Alman Sanayi Federasyonu’ndan (BDI) Alman Sanayi Günü’nde yapılan açıklamada, Alman iktisadında toparlanmanın, aşılmışın dışında yüksek enflasyon ve nitelikli personel açığının büyümeyi olumsuz etkilemesi nedeniyle geciktiği belirtildi.
BDI, Almanya’da bu yıl ekipman ve inovasyon yatırımlarında bir artış gördüğünü, lakin yüksek faizlerle inşaat bölümündeki düşüşün ekonomik varsayımları olumsuz etkilediğini belirtti.
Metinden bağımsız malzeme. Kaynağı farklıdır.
(* ===== verification/Attest.v ===== *)
(** * The trust root of a receipt ([tokenhive/attest/attest.go])

    [proof.Verify] says that an attested key signed a receipt; the [Verifier] of
    this file says that it was a key of an enclave the deployment trusts: the
    receipt names the pinned policy, and the platform's evidence verifier accepts
    its evidence, inline or fetched.  The evidence verifiers, which parse vendor
    formats, and the fetcher are the Go interfaces they are in the source: records
    of functions. *)

From S2P Require Import Prelude Bytes Crypto Receipt.

(** [platform.EvidenceVerifier]; its method [Platform] only names the platform and is not called here. *)
Record EvidenceVerifier := mkEvidenceVerifier {
  CheckEvidence : Identity -> res unit;
  CheckEvidenceForDeployment : Identity -> bytes -> res unit;
}.

(** [attest.Config]; the zero [PolicyHash] pins nothing. *)
Record attest_Config := mkAttestConfig {
  ac_AllowedPlatforms : list string;
  ac_ByPlatform : gmap string EvidenceVerifier;
  ac_Fetcher : option (Identity -> res bytes);
  ac_PolicyHash : bytes;
}.

Record Verifier := mkVerifier {
  v_allowed : gset string;
  v_byPlatform : gmap string EvidenceVerifier;
  v_fetcher : option (Identity -> res bytes);
  v_havePolicy : bool;
  v_policyHash : bytes;
}.

Definition attest_New (cfg : attest_Config) : res Verifier :=
  fail_if ((length (ac_AllowedPlatforms cfg) =? 0)%nat) "attest: AllowedPlatforms is empty";;
  fail_if (existsb (String.eqb "") (ac_AllowedPlatforms cfg)) "attest: empty platform in AllowedPlatforms";;
  fail_if (bool_decide (is_Some (ac_ByPlatform cfg !! ""%string))) "attest: empty platform key in ByPlatform";;
  let havePolicy := negb (bytes_eqb (ac_PolicyHash cfg) (zeros 32)) in
  let v := mkVerifier (list_to_set (ac_AllowedPlatforms cfg)) (ac_ByPlatform cfg) (ac_Fetcher cfg) havePolicy
             (if havePolicy then ac_PolicyHash cfg else zeros 32) in
  fail_if (negb (bool_decide (Forall (fun p => is_Some (ac_ByPlatform cfg !! p)) (ac_AllowedPlatforms cfg))))
    "attest: platform allowed but has no evidence verifier";;
  Ok v.

(** The insertion sort of [sortStrings]: the inner loop moves an element to the left of the sorted part, which is kept
    in reverse. *)
Fixpoint sink (x : string) (sorted : list string) : list string :=
  match sorted with
  | [] => [x]
  | y :: sorted' => if String.ltb x y then y :: sink x sorted' else x :: sorted
  end.

Definition sortStrings (s : list string) : list string := reverse (foldl (fun sorted x => sink x sorted) [] s).

Definition allowedList (v : Verifier) : list string := sortStrings (elements (v_allowed v)).

(** [id.Evidence = ev]. *)
Definition with_evidence (id : Identity) (ev : bytes) : Identity :=
  mkIdentity (idPlatform id) (idAttestationType id) (idApplicationID id) ev (idEvidenceHash id) (idPublicKeyDER id) (idKeyID id).

Section Attest.
Context {SH : Sha256} {CB : Cbor} {EC : Ecdsa}.

(** The evidence in full: fetched when the receipt carries only its hash. *)
Definition resolve_evidence (v : Verifier) (id : Identity) : res Identity :=
  if (length (idEvidence id) =? 0)%nat then
    match v_fetcher v with
    | None => Panic
    | Some fetch =>
        match fetch id with
        | Ok ev => Ok (with_evidence id ev)
        | Err _ => Err "resolve attestation evidence"
        | Panic => Panic
        end
    end
  else Ok id.

(** The platform's verdict, with the deployment binding when a policy is pinned. *)
Definition platform_verdict (v : Verifier) (id : Identity) : res unit :=
  match v_byPlatform v !! idPlatform id with
  | None => Err "attest: no evidence verifier for platform"
  | Some platformVerifier =>
      if v_havePolicy v then CheckEvidenceForDeployment platformVerifier id (v_policyHash v) else CheckEvidence platformVerifier id
  end.

Definition attest_Check (clock : Z) (v : option Verifier) (signed : SignedReceipt) : res unit :=
  match v with
  | None => Err "attest: nil verifier"
  | Some v =>
      match Attestation (sReceipt signed) with
      | None => Err "receipt has no attestation reference"
      | Some ref =>
          fail_if (negb (bool_decide (Platform ref ∈ v_allowed v))) "attestation platform is not allowed";;
          let requireEvidence := match v_fetcher v with None => true | Some _ => false end in
          _ ← receipt_Verify clock signed (mkOptions 0 (allowedList v) requireEvidence 0);
          fail_if (v_havePolicy v && negb (bytes_eqb (PolicyHash (sReceipt signed)) (v_policyHash v)))
            "receipt names a different policy than the deployment";;
          id ← receipt_Identity (sReceipt signed);
          id ← resolve_evidence v id;
          platform_verdict v id
      end
  end.

Lemma sink_perm x l : sink x l ≡ₚ x :: l.
Proof. induction l as [|y l IH]; [done|]. cbn [sink]. destruct (String.ltb x y); [|done]. by rewrite IH, Permutation_swap. Qed.

Lemma sortStrings_perm l : sortStrings l ≡ₚ l.
Proof.
  unfold sortStrings. rewrite reverse_Permutation. enough (G : forall acc, foldl (fun sorted x => sink x sorted) acc l ≡ₚ acc ++ l) by apply (G []).
  induction l as [|x l IH]; intros acc; cbn [foldl]; [by rewrite app_nil_r|]. rewrite IH, sink_perm. apply Permutation_middle.
Qed.

Lemma elem_of_allowedList v p : p ∈ allowedList v <-> p ∈ v_allowed v.
Proof. unfold allowedList. by rewrite sortStrings_perm, elem_of_elements. Qed.

(** What [attest.Verifier] adds to [proof.Verify]: a receipt it accepts is attested, on a platform of the trust root,
    names the pinned policy, and the platform's evidence verifier accepts the resolved evidence of its identity. *)
Theorem checked_receipt_is_trusted clock v signed : attest_Check clock (Some v) signed = Ok () ->
  exists a id, attested clock (mkOptions 0 (allowedList v) (match v_fetcher v with None => true | Some _ => false end) 0) signed a
    /\ Platform a ∈ v_allowed v
    /\ (v_havePolicy v = true -> PolicyHash (sReceipt signed) = v_policyHash v)
    /\ idPlatform id = Platform a /\ idKeyID id = KeyID a
    /\ (Evidence a <> [] -> idEvidence id = Evidence a)
    /\ platform_verdict v id = Ok ().
Proof.
  cbn [attest_Check]. destruct (Attestation (sReceipt signed)) as [a|] eqn:Ea; [|done]. intros E. inv_guard E. inv_bind E. destruct a0.
  inv_guard E. inv_bind E. inv_bind E. destruct (accepted_receipt_is_attested _ _ _ E0) as [a' At]. cbn [o_Now] in At. rewrite Z.eqb_refl in At.
  pose proof (at_ref _ _ _ _ At) as Ea'. rewrite Ea in Ea'. apply (inj Some) in Ea' as <-. exists a, a1.
  destruct (receipt_Identity_spec _ _ E1) as (a2 & Ea2 & _ & Ek & Ep & _). rewrite Ea in Ea2. apply (inj Some) in Ea2 as <-.
  assert (Ev : idEvidence a0 = Evidence a).
  { unfold receipt_Identity in E1. inv_bind E1. rewrite Ea in E1. by apply (inj Ok) in E1 as <-. }
  assert (R : idPlatform a1 = idPlatform a0 /\ idKeyID a1 = idKeyID a0 /\ (idEvidence a0 <> [] -> idEvidence a1 = idEvidence a0)).
  { unfold resolve_evidence in E2. destruct (Nat.eqb_spec (length (idEvidence a0)) 0) as [L|L]; [|by apply (inj Ok) in E2 as <-].
    apply nil_length_inv in L. destruct (v_fetcher v) as [f|]; [|done]. destruct (f a0) as [ev| |]; [|done..]. apply (inj Ok) in E2 as <-. done. }
  destruct R as (R1 & R2 & R3). rewrite R1, R2, Ep, Ek. rewrite Ev in R3. split_and!; try done.
  - apply negb_false_iff in Hguard. by apply bool_decide_eq_true in Hguard.
  - intros Hp. rewrite Hp in Hguard0. cbn [andb] in Hguard0. by apply negb_false_iff, bytes_eqb_spec in Hguard0.
Qed.

(** A verifier trusts an epoch: its platform is in the trust root, the evidence can be had in full, and the platform's
    evidence verifier accepts it. *)
Record trusted_epoch (v : Verifier) (identity : Identity) (withEvidence : bool) : Prop := {
  te_allowed : idPlatform identity ∈ v_allowed v;
  te_evidence : (withEvidence = true /\ idEvidence identity <> [])
    \/ exists fetch, v_fetcher v = Some fetch /\ fetch (with_evidence identity []) = Ok (idEvidence identity);
  te_verdict : platform_verdict v identity = Ok ();
}.

(** What a trusted epoch signs under the pinned policy is accepted. *)
Theorem trusted_receipts_check `{!EcdsaLaws} clock v k platform kind app evidence evidenceHash incl receipt sr :
  signer_Sign (Some (mkSigner (Some (epoch_of k platform kind app evidence evidenceHash)) incl)) receipt = Ok sr ->
  trusted_epoch v (ep_Identity (epoch_of k platform kind app evidence evidenceHash)) incl ->
  (v_havePolicy v = true -> PolicyHash receipt = v_policyHash v) ->
  attest_Check clock (Some v) sr = Ok ().
Proof.
  intros E [Ha He Hv] Hp. cbn [epoch_of ep_Identity idPlatform idEvidence with_evidence idAttestationType idApplicationID idEvidenceHash idPublicKeyDER idKeyID] in *.
  assert (X : receipt_Verify clock sr (mkOptions 0 (allowedList v) (match v_fetcher v with None => true | Some _ => false end) 0) = Ok ()).
  { refine (proj1 (signed_receipts_verify k platform kind app evidence evidenceHash incl receipt clock _ sr E _ _ _)); cbn [o_AllowedPlatforms o_RequireEvidence o_MaxAge].
    - right. apply list_elem_of_In. by apply elem_of_allowedList.
    - destruct (v_fetcher v); [done|]. intros _. by destruct He as [He|(f & Hf & _)].
    - lia. }
  cbn [epoch_of ep_Identity signer_Sign idPlatform idEvidence idAttestationType idApplicationID idEvidenceHash idPublicKeyDER idKeyID] in E.
  inv_bind E. destruct a. inv_bind E. inv_bind E. apply (inj Ok) in E as <-. cbn [attest_Check sReceipt with_attestation Attestation Platform].
  rewrite bool_decide_true by done. cbn [negb]. rewrite X. cbn [mbind res_bind PolicyHash].
  replace (v_havePolicy v && _) with false.
  2: { destruct (v_havePolicy v); [|done]. cbn [with_attestation PolicyHash]. rewrite (Hp eq_refl), bytes_eqb_refl. done. }
  cbv iota. assert (V : validateAttestation (Some (mkAttestationRef platform kind app (sha256 (marshalPKIX k)) (marshalPKIX k) evidenceHash
    (if incl then evidence else []))) = Ok ()) by (unfold receipt_Validate in E0; do 8 inv_guard E0; exact E0).
  destruct (validateAttestation_spec _ V) as (a' & Ea' & _ & Lh & _). apply (inj Some) in Ea' as <-. cbn [EvidenceHash] in Lh.
  unfold receipt_Identity. cbn [Attestation with_attestation]. rewrite V. cbn [mbind res_bind Platform AttestationType ApplicationID Evidence EvidenceHash PublicKeyDER KeyID].
  rewrite !pad_to_exact by (done || apply sha256_length). unfold resolve_evidence. cbn [idEvidence].
  destruct (Nat.eqb_spec (length (if incl then evidence else [])) 0) as [L|L].
  - destruct He as [[-> He]|(fetch & Hf & Hr)]; [by apply nil_length_inv in L|]. rewrite Hf. apply nil_length_inv in L. unfold with_evidence in Hr. cbn [idPlatform idEvidence idAttestationType idApplicationID idEvidenceHash idPublicKeyDER idKeyID] in Hr. rewrite L, Hr. exact Hv.
  - cbn [mbind res_bind]. destruct incl; [exact Hv|done].
Qed.
End Attest.
(** Case-insensitive membership in a list of lower-case names. *)
Lemma fold_member `{GoUnicode} l name :
  is_ascii name = true -> Forall (fun f => is_ascii f = true /\ lower_string f = f) l ->
  existsb (EqualFold name) l = true <-> lower_string name ∈ l.
Proof.
  intros A F. rewrite Forall_forall in F. rewrite existsb_exists. split.
  - intros (f & I & E). apply list_elem_of_In in I. destruct (F f I) as [Af L].
    rewrite EqualFold_ascii, String.eqb_eq, L in E by done. by rewrite E.
  - intros I. exists (lower_string name). split; [by apply list_elem_of_In|].
    rewrite EqualFold_ascii, lower_string_idem by (done || by apply is_ascii_lower). apply String.eqb_refl.
Qed.
(* ===== verification/Transport.v ===== *)
(** * The path to the provider ([tokenhive/tee/transport.go], [tokenhive/transport/channelpool.go])

    The request the enclave puts on the wire, byte for byte, and the pool of
    resident connections it is sent over.  The pool is a state machine under one
    mutex; a connection is checked out by at most one exchange, the cap on live
    connections holds in every state, and a caller that waits is never missed
    by the wake-up that concerns it. *)

From Stdlib Require Import Ascii.
From stdpp Require Import pretty.
From S2P Require Import Prelude Bytes GoStrings Jobs.

(** ** Requests and responses *)

Record Request := mkRequest {
  rq_Method : string;
  rq_Provider : string;
  rq_Host : string;
  rq_Path : string;
  rq_Query : string;
  rq_Headers : gmap string string;
  rq_Body : bytes;
  rq_Stream : bool;
  rq_MaxResponseBytes : Z;
  rq_Timeout : Z;
  rq_JobID : bytes;
}.

Record Response := mkResponse { rs_StatusCode : Z; rs_Headers : gmap string (list string) }.

(** ** Rendering *)

Definition CRLF : string := (ch 13 ++ ch 10)%string.

Definition target (rq : Request) : string :=
  if String.eqb (rq_Query rq) "" then rq_Path rq else (rq_Path rq ++ "?" ++ rq_Query rq)%string.

Definition header_line (kv : string * string) : string := (kv.1 ++ ": " ++ kv.2)%string.

(** [order] is the order in which the header map is ranged over. *)
Definition head_lines (rq : Request) (order : list (string * string)) : list string :=
  (rq_Method rq ++ " " ++ target rq ++ " HTTP/1.1")%string
  :: ("Host: " ++ rq_Host rq)%string
  :: "Connection: keep-alive"%string
  :: map header_line order
  ++ [("Content-Length: " ++ pretty (N.of_nat (length (rq_Body rq))))%string].

Definition render_head (lines : list string) : bytes := concat (map (fun l => str (l ++ CRLF)) lines) ++ str CRLF.

Definition buildRequestBytes (rq : Request) (order : list (string * string)) : bytes :=
  render_head (head_lines rq order) ++ rq_Body rq.
(* ===== verification/Headers.v ===== *)
(** * What the enclave reports of a response ([tokenhive/tee/headers.go], [tokenhive/tee/failure.go])

    The response headers the Hub may see and their digest, and the closed
    vocabulary for why an exchange did not complete. *)

From S2P Require Import Prelude Bytes Crypto GoStrings.

(** ** Response headers *)

Definition AllowedResponseHeaders : list string :=
  ["content-type"; "cache-control"; "retry-after"; "www-authenticate"; "x-request-id"; "request-id";
   "openai-organization"; "openai-processing-ms"; "openai-version";
   "x-ratelimit-limit-requests"; "x-ratelimit-remaining-requests"; "x-ratelimit-reset-requests";
   "x-ratelimit-limit-tokens"; "x-ratelimit-remaining-tokens"; "x-ratelimit-reset-tokens";
   "anthropic-ratelimit-requests-limit"; "anthropic-ratelimit-requests-remaining";
   "anthropic-ratelimit-requests-reset"; "anthropic-ratelimit-input-tokens-limit";
   "anthropic-ratelimit-input-tokens-remaining"; "anthropic-ratelimit-input-tokens-reset";
   "anthropic-ratelimit-output-tokens-limit"; "anthropic-ratelimit-output-tokens-remaining";
   "anthropic-ratelimit-output-tokens-reset"; "x-oai-request-id"; "cf-ray"; "x-codex-turn-state"; "x-models-etag";
   "x-reasoning-included"; "openai-model"; "x-codex-safety-buffering-enabled";
   "x-codex-safety-buffering-faster-model"]%string.

Notation headers := (gmap string (list string)) (only parsing).

(** [encoding/json] of a header set: keys sorted, so a function of the set. *)
Class HeaderJson := { json_headers : headers -> bytes }.

(** [norm[strings.ToLower(name)] = values] over the entries in some order. *)
Definition normalised `{GoUnicode} (entries : list (string * list string)) : headers :=
  fold_left (fun m kv => <[ToLower kv.1 := kv.2]> m) entries ∅.

Section Headers.
Context {SH : Sha256} {GU : GoUnicode} {HJ : HeaderJson}.

Definition header_forwarded (name : string) : bool := existsb (String.eqb (ToLower name)) AllowedResponseHeaders.

Definition ForwardResponseHeaders (src : headers) : headers :=
  filter (fun kv => header_forwarded kv.1 = true) src.

Definition HashResponseHeaders (h : headers) : bytes := sha256 (json_headers (normalised (map_to_list h))).

(** Names that differ in more than case: what [net/http] delivers. *)
Definition case_distinct (h : headers) : Prop := NoDup ((fun kv => ToLower kv.1) <$> map_to_list h).

Definition lowered (kv : string * list string) : string * list string := (ToLower kv.1, kv.2).

Lemma normalised_list entries : normalised entries = list_to_map (rev (lowered <$> entries)).
Proof.
  unfold normalised. assert (A : forall acc : headers, fold_left (fun m kv => <[ToLower kv.1 := kv.2]> m) entries acc
    = foldr (fun kv m => <[kv.1 := kv.2]> m) acc (rev (lowered <$> entries))).
  { induction entries as [|[n v] entries IH]; intros acc; [done|]. cbn [fold_left]. rewrite IH.
    rewrite fmap_cons. cbn [rev]. by rewrite foldr_app. }
  apply (A ∅).
Qed.

(** The digest does not depend on the order the map is ranged over. *)
Lemma normalised_order h entries :
  case_distinct h -> entries ≡ₚ map_to_list h -> normalised entries = normalised (map_to_list h).
Proof.
  intros D P. rewrite !normalised_list. apply list_to_map_proper.
  - rewrite <- Permutation_rev, P. rewrite <- list_fmap_compose. exact D.
  - by rewrite <- !Permutation_rev, P.
Qed.
End Headers.

(** ** Failures *)

Definition FailureRequestTimeout : string := "request_timeout".
Definition FailureCallerGone : string := "caller_gone".
Definition FailureResponseTooLarge : string := "response_too_large".
Definition FailureDial : string := "dial_failed".
Definition FailureTLSHandshake : string := "tls_handshake_failed".
Definition FailureUpstreamClosed : string := "upstream_closed".
Definition FailureReadTimeout : string := "read_timeout".
Definition FailureOther : string := "other".

Definition failure_Known (c : string) : bool :=
  existsb (String.eqb c) [FailureRequestTimeout; FailureCallerGone; FailureResponseTooLarge; FailureDial;
    FailureTLSHandshake; FailureUpstreamClosed; FailureReadTimeout; FailureOther].

Definition StageDial : string := "dial".
Definition StageTLS : string := "tls".
Definition StageWrite : string := "write".
Definition StageTTFB : string := "ttfb".
Definition StageBody : string := "body".

Record Failure := mkFailure { f_Class : string; f_Stage : string; f_Cold : bool }.

(** A transport error, as far as the code looks into it: the [*StageError] it
    carries, whether it is [ErrRequestTimeout], whether it is a timeout. *)
Record transportErr := mkTransportErr { te_stage : option (string * bool); te_ownTimeout : bool; te_timeout : bool }.

(** What the relay raised: the byte cap, or the caller's own failure. *)
Inductive stopErr := StopTooLarge | StopCaller.

Inductive contextErr := ContextOk | Canceled | DeadlineExceeded.

(** The switch: [own] is [errors.Is(err, ErrRequestTimeout)], [timeout] is [isTimeout(err)]. *)
Definition failure_class (stage : string) (own timeout : bool) (stop : option stopErr) (ctx : contextErr) : string :=
  match stop with
  | Some StopTooLarge => FailureResponseTooLarge
  | Some StopCaller => FailureCallerGone
  | None =>
      if match ctx with Canceled => true | _ => false end then FailureCallerGone
      else if match ctx with DeadlineExceeded => negb own | _ => false end then FailureCallerGone
      else if String.eqb stage StageDial then FailureDial
      else if String.eqb stage StageTLS && negb own then FailureTLSHandshake
      else if own then FailureRequestTimeout
      else if timeout then FailureReadTimeout
      else if String.eqb stage StageWrite || String.eqb stage StageTTFB || String.eqb stage StageBody
      then FailureUpstreamClosed
      else FailureOther
  end.

Definition ClassifyFailure (err : option transportErr) (stop : option stopErr) (ctx : contextErr) : option Failure :=
  match err, stop with
  | None, None => None
  | _, _ =>
      let '(stage, cold) := match err with Some e => default (""%string, false) (te_stage e) | None => (""%string, false) end in
      let own := match err with Some e => te_ownTimeout e | None => false end in
      let timeout := match err with Some e => te_timeout e | None => false end in
      Some (mkFailure (failure_class stage own timeout stop ctx) stage cold)
  end.

(** The classes for which the provider's side of the tunnel is where to look. *)
Definition upstream_class (c : string) : bool :=
  existsb (String.eqb c) [FailureTLSHandshake; FailureUpstreamClosed; FailureReadTimeout].

(** A failure never blames the upstream for what this side ended: if the byte cap was hit, the caller failed or
    left, or the exchange's own time ran out, the class is none of the upstream's. *)
Lemma failure_never_blames_upstream err stop ctx f :
  ClassifyFailure err stop ctx = Some f ->
  failure_Known (f_Class f) = true
  /\ (is_Some stop \/ ctx = Canceled \/ (exists e, err = Some e /\ te_ownTimeout e = true) ->
      upstream_class (f_Class f) = false).
Proof.
  set (own := match err with Some e => te_ownTimeout e | None => false end). intros E.
  assert (exists stage timeout, f_Class f = failure_class stage own timeout stop ctx) as (stage & timeout & ->).
  { unfold ClassifyFailure in E. destruct (match err with Some e => default _ (te_stage e) | None => _ end) as [st c].
    exists st, (match err with Some e => te_timeout e | None => false end). destruct err, stop; by simplify_eq/=. }
  unfold failure_class. split; [repeat case_match; reflexivity|].
  intros H. destruct stop as [[]|]; [reflexivity..|].
  assert (ctx = Canceled \/ own = true) as [-> | ->]; [|reflexivity|].
  { destruct H as [[? ?]|[H|(e & -> & H)]]; [done|by left|by right]. }
  rewrite andb_false_r. repeat case_match; reflexivity.
Qed.
(* ===== verification/Sse.v ===== *)
(** * The stream between the enclave and the Hub ([tokenhive/tee/sse.go], the writers of [tokenhive/tee/rpc.go])

    The enclave answers a dispatch with a stream of frames; the Hub reads them
    back and settles against the chunks it read, which must be the chunks the
    receipt digests.  [Next] is the reader, over the lines of what is left of
    the stream; the writers emit bytes. *)

From S2P Require Import Prelude Bytes GoStrings.

Definition LF : Z := 10.
Definition CR : Z := 13.

(** ** Lines *)

(** [bytes.Split(l, "\n")]. *)
Fixpoint split_lines (l : bytes) : list bytes :=
  match l with
  | [] => [[]]
  | a :: l =>
      if a =? LF then [] :: split_lines l
      else match split_lines l with line :: lines => (a :: line) :: lines | [] => [[a]] end
  end.

(** [strings.Join(lines, "\n")]. *)
Fixpoint join_lines (lines : list bytes) : bytes :=
  match lines with
  | [] => []
  | [line] => line
  | line :: lines => line ++ LF :: join_lines lines
  end.

(** [strings.TrimRight(line, "\r\n")]. *)
Fixpoint trim_right (l : bytes) : bytes :=
  match l with
  | [] => []
  | a :: l => match trim_right l with
              | [] => if (a =? CR) || (a =? LF) then [] else [a]
              | t => a :: t
              end
  end.

(** [strings.HasPrefix] with [strings.TrimPrefix]. *)
Fixpoint strip (p l : bytes) : option bytes :=
  match p, l with
  | [], _ => Some l
  | a :: p, b :: l => if a =? b then strip p l else None
  | _ :: _, [] => None
  end.

(** ** Reading *)

Record SSEEvent := mkSSEEvent { ev_Type : string; ev_Data : bytes; ev_HasData : bool }.

(** What is left to read: the lines that end in a newline, and what follows the last of them. *)
Record SSEStream := mkSSEStream { ss_lines : list bytes; ss_tail : bytes }.

Definition NewSSEStream (body : bytes) : SSEStream :=
  let lines := split_lines body in mkSSEStream (removelast lines) (List.last lines []).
BDI, global iktisat için büyüme iddiasını yüzde 2,7 olarak kestirim ederken, bunun da son 20 yılın ortalamasından tam 1 puan altında olması dikkati çekiyor.
“Almanya büyük zorluklarla karşı karşıya bulunuyor”
BDI Lideri Siegfried Russwurm, hususa ait değerlendirmesinde, BDI’nın Alman iktisadının bu yıl aşağı üst yüzde 0 büyüme beklediğini belirterek, “Küresel iktisat yüzde 2,7 büyüyecek. Bizde sıfır, Almanya geride kalıyor.” tabirini kullandı.
Russwurm, Alman iktisadında gözle görülür bir toparlanmanın en âlâ ihtimalle önümüzdeki yıl içinde gerçekleşeceğini öngördü. Russwurm, bununla birlikte ülke iktisadının, yaşlanan nüfus, enflasyonla çaba, global siyasi tansiyonlar ile birlikte iktisatta dayanıklılık için daha yüksek maliyetler ve iklim değişikliğine ve dijital dönüşüme yapılan yüksek ön yatırımlar üzere çeşitli zorluklarla karşı karşıya kaldığını belirtti.
Siegfried Russwurm, “Birçok girişimcinin sabırsızlığı ve güvensizliği artıyor. Almanya büyük zorluklarla karşı karşıya bulunuyor. Siyasetçiler yapısal ıslahatları sistematik bir halde ele almalı” dedi.
“Enerji dönüşümünde büyük zorluk var”
KOBİ’ler dahil olmak üzere giderek daha fazla sayıda Alman şirketinin katma paha oluşturan eserlerinin bir kısmını Almanya’dan çıkarmaya çalıştığını belirten Russwurm, Alman hükümetinin güç arzını dönüştürmede büyük zorluklar gördüklerini tabir etti.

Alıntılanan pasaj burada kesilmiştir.